For industrial vehicles of the medium class up to about 30 t total weight and about 1000 Nm motor torque, manually shifted six-gear transmissions are preferably used. According to FIG. 1 such a six-gear transmission in countershaft design and progressive gear grading comprises one drive shaft 10, one output shaft 20 and one countershaft 30. An input constant gear pair K-1, K-2 is provided on the input side, which transmits the rotation of the drive shaft 10 to the countershaft 30. Upon the output shaft 20 are located the toothed gears 5-1, 4-1, 3-1, 2-1, 1-1 and R-1 as idler gears which are allocated respectively to the fifth gear, the fourth gear, the third gear, the second gear, the first gear and the reverse gear. The corresponding toothed gears 5-2, 4-2, 3-2, 2-2 and 1-2 are non-rotatably situated upon the countershaft 30. The toothed gear 1-2 is allocated both to the first gear and to the reverse gear R during an intermediate switch of an intermediate toothed gear R-3. The synchronizing clutch links S1/2, S3/4, S5/6 and SR are located upon the output shaft, the synchronizing clutch line S5/6 being moved to the right to engage the fifth gear in FIG. 1, the synchronizing clutch link S3/4 to the left to engage the fourth gear and to the right to engage the third gear, the synchronizing clutch link S1/2 to the left to engage the second gear and to the right to engage the first gear, the synchronizing clutch link SR to the right to engage the reverse gear and to engage the sixth gear the synchronizing clutch link S5/6 to the left to directly connect the drive shaft 10 with the output shaft 20.

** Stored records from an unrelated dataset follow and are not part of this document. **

(** The loop of [case '-']. *)
Fixpoint create_path_minus (fuel : nat) (M : list (list Trace)) (nB : nat) (i j : nat)
  (direction : Z) : option (list (Z * Z)) :=
  match fuel with
  | O => None
  | S fuel =>
    let path := path_of (cell M i j) in
    let '(emitted, direction) :=
      if negb (path =? direction)
      then ([(Z.of_nat i, Z.of_nat nB - Z.of_nat j)], path) else ([], direction) in
    if path =? HORIZONTAL then
      option_map (app emitted) (create_path_minus fuel M nB i (S j) direction)
    else if path =? VERTICAL then
      option_map (app emitted) (create_path_minus fuel M nB (S i) j direction)
    else if path =? DIAGONAL then
      option_map (app emitted) (create_path_minus fuel M nB (S i) (S j) direction)
    else Some emitted
  end.

(** [PathGenerator_create_path(self, i, j)]: the size [n] of the two tuples
    and the pairs [(target_row[k], query_row[k])] that the loop fills in.
    A strand that is neither ['+'] nor ['-'] leaves the [switch] without
    filling anything and the function returns [PyErr_NoMemory()]. *)
Definition PathGenerator_create_path (fuel : nat) (self : PathGenerator) (i j : nat)
  : option (PyResult (nat * list (Z * Z))) :=
  let M := pg_M self in
  let strand := pg_strand self in
  match create_path_count fuel M i j 0 1 with
  | None => None
  | Some n =>
    if Ascii.eqb strand "+" then
      option_map (fun coordinates => Ok (n, coordinates)) (create_path_plus fuel M i j 0)
    else if Ascii.eqb strand "-" then
      let nB := pg_nB self in
      option_map (fun coordinates => Ok (n, coordinates))
                 (create_path_minus fuel M nB i j 0)
    else Some (Err MemoryError)
  end.

(** ** Strand-dependent edge gaps of the affine passes *)

(** The [switch (strand)] that opens [GOTOH_GLOBAL_SCORE],
    [GOTOH_GLOBAL_ALIGN] and [FOGSAA_ENTER] (the same text in the three):
    the locals [left_gap_open_A], [left_gap_open_B], [left_gap_extend_A],
    [left_gap_extend_B], [right_gap_open_A], [right_gap_open_B],
    [right_gap_extend_A], [right_gap_extend_B], in this order, or [None]
    in the [default] case. *)
Definition edge_gaps : Type :=
  (double * double * double * double * double * double * double * double)%type.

About 95% of all transmission have the configuration of FIG. 1. Problems with these transmissions consist in the relatively great bearing span width and the shaft bendings associated therewith which, in turn, result in limiting the capacity for torque transmission. Transmissions of this kind required a large axial space and are thus relatively heavy and expensive. On account of the large masses to be synchronized, very strong shifting forces have to be applied.
Also six-gear transmissions are known where the constant gear pair is placed upon the output side. Problems with those transmissions consist in that, when the output shaft is not coaxially situated relative to the drive shaft, a comparatively high construction cost is required, but when the drive shaft and the output shaft are disposed coaxially to each other, a relatively large axial distance from the countershaft results.

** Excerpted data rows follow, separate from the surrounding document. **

(* ===== verification/_CoqProject ===== *)
-Q . S2P
Prelude.v
RustText.v
Ids.v
Runs.v
Approvals.v
Effects.v
PrivilegedOperations.v
ConversationTurns.v
TurnEvents.v
Schedules.v
Scheduler.v
Workspace.v
Preferences.v
Capabilities.v
ExecutionStore.v
Commands.v
ExecutionServices.v
PrivilegedJournal.v
WorkspaceStore.v
WorkspaceServices.v
WorkspaceWorld.v
SchedulerStore.v
SchedulerServices.v
SchedulerWorld.v
SchedulerSafety.v
Settings.v
ConversationStore.v
ForkStore.v
ConversationWorld.v
ConversationReserve.v
ForkWorld.v
ForkCreate.v
ForkCommit.v
ConversationSafety.v
ConversationText.v
ForkSafety.v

The problem on which this invention is based consists in providing a transmission configured so that the manual shifting forces required are substantially reduced, the shafts are made short and the construction cost is small.

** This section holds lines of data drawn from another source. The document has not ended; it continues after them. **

(* ===== verification/Approvals.v ===== *)
(** * Approvals

    [crates/grok-domain/src/approval.rs]: a scoped request for user
    authorization, decided at most once and never after its deadline. *)
From S2P Require Import Prelude RustText Ids.

Module ApprovalRisk.
Inductive t : Type := Low | Elevated | High | Critical.
#[global] Instance eq_dec : EqDecision t.
Proof. solve_decision. Defined.
End ApprovalRisk.

Module ApprovalScope.
Inductive t : Type := Once | Run | Resource (resource : str).
#[global] Instance eq_dec : EqDecision t.
Proof. solve_decision. Defined.
End ApprovalScope.

Module RequestedAction.
Record t : Type := mk {
  action : str;
  target : str;
  data_summary : str;
  risk : ApprovalRisk.t;
}.
#[global] Instance eq_dec : EqDecision t.
Proof. solve_decision. Defined.
End RequestedAction.

Module ApprovalStatus.
Inductive t : Type := Pending | Granted | Denied | Expired | Cancelled.
#[global] Instance eq_dec : EqDecision t.
Proof. solve_decision. Defined.
End ApprovalStatus.

Module ApprovalDecision.
Inductive t : Type := Grant | Deny.
#[global] Instance eq_dec : EqDecision t.
Proof. solve_decision. Defined.
End ApprovalDecision.

Inductive ApprovalError : Type :=
| AlreadyDecided (status : ApprovalStatus.t)
| ApprovalExpired (expires_at : Z).
#[global] Instance ApprovalError_eq_dec : EqDecision ApprovalError.
Proof. solve_decision. Defined.

Module Approval.
Record t : Type := mk {
  id : ApprovalId;
  run_id : RunId;
  request : RequestedAction.t;
  scope : ApprovalScope.t;
  status : ApprovalStatus.t;
  revision : Z;
  created_at : Z;
  expires_at : Z;
  decided_at : option Z;
}.
#[global] Instance eta : Eta t := λ a,
  mk (id a) (run_id a) (request a) (scope a) (status a) (revision a)
     (created_at a) (expires_at a) (decided_at a).
#[global] Instance eq_dec : EqDecision t.
Proof. solve_decision. Defined.

(** [Approval::pending]. *)
Definition pending (id : ApprovalId) (run_id : RunId)
    (request : RequestedAction.t) (scope : ApprovalScope.t)
    (now expires_at : Z) : t :=
  mk id run_id request scope ApprovalStatus.Pending 0 now expires_at None.

(** [Approval::decide]. The expiry branch writes the receiver before it
    returns its error. *)
Definition decide (decision : ApprovalDecision.t) (now : Z) :
    method t ApprovalError unit :=
  a ← self;
  _ ← throw_if (status a != ApprovalStatus.Pending) (AlreadyDecided (status a));
  if expires_at a <? now then
    _ ← assign (λ a, a <| status := ApprovalStatus.Expired |>);
    _ ← assign (λ a, a <| decided_at := Some now |>);
    _ ← assign (λ a, a <| revision := saturating_add u64_max (revision a) 1 |>);
    throw (ApprovalExpired (expires_at a))
  else
    _ ← assign (λ a, a <| status :=
          match decision with
          | ApprovalDecision.Grant => ApprovalStatus.Granted
          | ApprovalDecision.Deny => ApprovalStatus.Denied
          end |>);
    _ ← assign (λ a, a <| decided_at := Some now |>);
    assign (λ a, a <| revision := saturating_add u64_max (revision a) 1 |>).
End Approval.

(** ** The three outcomes of a decision *)

(** The approval a decision at [now] leaves behind. *)
Definition decided (a : Approval.t) (status : ApprovalStatus.t) (now : Z) : Approval.t :=
  Approval.mk (Approval.id a) (Approval.run_id a) (Approval.request a)
    (Approval.scope a) status (saturating_add u64_max (Approval.revision a) 1)
    (Approval.created_at a) (Approval.expires_at a) (Some now).

Definition verdict (d : ApprovalDecision.t) : ApprovalStatus.t :=
  match d with
  | ApprovalDecision.Grant => ApprovalStatus.Granted
  | ApprovalDecision.Deny => ApprovalStatus.Denied
  end.

Lemma approval_decide_spec d now a :
  Approval.decide d now a =
    if Approval.status a == ApprovalStatus.Pending then
      if Approval.expires_at a <? now
      then (decided a ApprovalStatus.Expired now,
            Err (ApprovalExpired (Approval.expires_at a)))
      else (decided a (verdict d) now, Ok tt)
    else (a, Err (AlreadyDecided (Approval.status a))).
Proof.
  unfold Approval.decide. run_unfold. cbn.
  destruct (bool_decide _); cbn; [|done]. by destruct (_ <? now).
Qed.

(** A sequence of decisions, in the order they arrive; the results in order. *)
Fixpoint decide_all (ds : list (ApprovalDecision.t * Z)) (a : Approval.t) :
    Approval.t * list (result ApprovalError unit) :=
  match ds with
  | [] => (a, [])
  | (d, now) :: ds' =>
      let '(a1, r) := Approval.decide d now a in
      let '(a2, rs) := decide_all ds' a1 in (a2, r :: rs)
  end.

Lemma decide_all_settled ds a :
  Approval.status a ≠ ApprovalStatus.Pending →
  decide_all ds a =
    (a, map (λ _, Err (AlreadyDecided (Approval.status a))) ds).
Proof.
  intros Ha. induction ds as [|[d now] ds IH]; [done|].
  cbn [decide_all map]. rewrite approval_decide_spec.
  rewrite bool_decide_eq_false_2 by done. by rewrite IH.
Qed.

(** ** Properties *)

(** An approval is decided once: whatever sequence of decisions reaches a
    pending request, the first one alone determines the final approval and
    every later one is refused with the settled status. A grant or a denial is
    recorded exactly when the first decision is not past the deadline; past it
    the request is expired, whatever was decided, and carries the time. *)
Theorem approval_first_decision_wins (a : Approval.t) d now ds :
  Approval.status a = ApprovalStatus.Pending →
  decide_all ((d, now) :: ds) a =
    if Approval.expires_at a <? now
    then (decided a ApprovalStatus.Expired now,
          Err (ApprovalExpired (Approval.expires_at a)) ::
          map (λ _, Err (AlreadyDecided ApprovalStatus.Expired)) ds)
    else (decided a (verdict d) now,
          Ok tt :: map (λ _, Err (AlreadyDecided (verdict d))) ds).
Proof.
  intros Ha. cbn [decide_all]. rewrite approval_decide_spec, bool_decide_eq_true_2 by done.
  destruct (_ <? now); rewrite decide_all_settled; try done; by destruct d.
Qed.

Definition demo_approval : Approval.t :=
  Approval.pending (mk_id (lit "approval-1")) (mk_id (lit "run-1"))
    (RequestedAction.mk (lit "filesystem.write") (lit "report.md")
       (lit "generated report") ApprovalRisk.Elevated)
    ApprovalScope.Once 10 20.

Lemma approval_first_decision_wins_witness :
  decide_all [(ApprovalDecision.Grant, 15); (ApprovalDecision.Deny, 16)] demo_approval =
    (decided demo_approval ApprovalStatus.Granted 15,
     [Ok tt; Err (AlreadyDecided ApprovalStatus.Granted)]).
Proof. exact (approval_first_decision_wins demo_approval _ 15 [_] eq_refl). Defined.

(** The stored fields of a request agree with its status after any number
    of decisions: a pending one has never been revised or decided, a settled one
    was revised once and carries its decision time, a grant is never dated past
    the deadline and an expiry always is. *)
Theorem approval_fields_follow_status i run_id act sc created expires ds :
  let a := (decide_all ds (Approval.pending i run_id act sc created expires)).1 in
  Approval.expires_at a = expires ∧ Approval.scope a = sc ∧
  match Approval.status a with
  | ApprovalStatus.Pending =>
      Approval.revision a = 0 ∧ Approval.decided_at a = None ∧ ds = []
  | ApprovalStatus.Granted | ApprovalStatus.Denied =>
      Approval.revision a = 1 ∧ ∃ t, Approval.decided_at a = Some t ∧ t ≤ expires
  | ApprovalStatus.Expired =>
      Approval.revision a = 1 ∧ ∃ t, Approval.decided_at a = Some t ∧ expires < t
  | ApprovalStatus.Cancelled => False
  end.
Proof.
  destruct ds as [|[d now] ds]; [done|].
  cbn [decide_all]. rewrite approval_decide_spec, bool_decide_eq_true_2 by done.
  cbn [Approval.expires_at Approval.pending].
  destruct (expires <? now) eqn:He; rewrite decide_all_settled by (by destruct d);
    cbn; [|destruct d; cbn]; naive_solver lia.
Qed.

The essential advantage of the inventive transmission consists in that by virtue of the arrangement on the output side of two constant gear pairs (output constant group), the transmission is divided in two parts, namely, one part on the input side and one part on the output side whereby the constant gear pairs of the transmission part on the output side can be separately switched. Thereby two ratios are available in the transmission part on the output side. The switching between the constant gear pairs of the transmission part on the output side is automatic and externally controlled at a precisely defined point when preselecting the gear to be engaged. A sharp reduction of the manual shifting forces is advantageously obtained by the inventive idea, since almost all rotary masses are connected with the output and do not have to be synchronized together. The inventive transmission advantageously has a small number of gear stresses compared with the already known transmissions. All synchronizations that are switched in the driving operation under high differential rotational speed, especially that of the second gear, are located upon the input shaft. This arrangement is most favorable for the level of shifting force. One gear in the inventive transmission, preferably the highest gear, can be advantageously designed as direct gear. This increases the degree of efficiency. The inventive transmission is advantageously adequate for a high torque transmission, since its shafts are made short and therefore resist even high loads with only slight deformation. The instant transmission can advantageously be expended to a seven-gear transmission. By implementing a neutral position of the output group, the countershaft can act as a power take off on the output side by coupling any desired gear synchronization without added expense.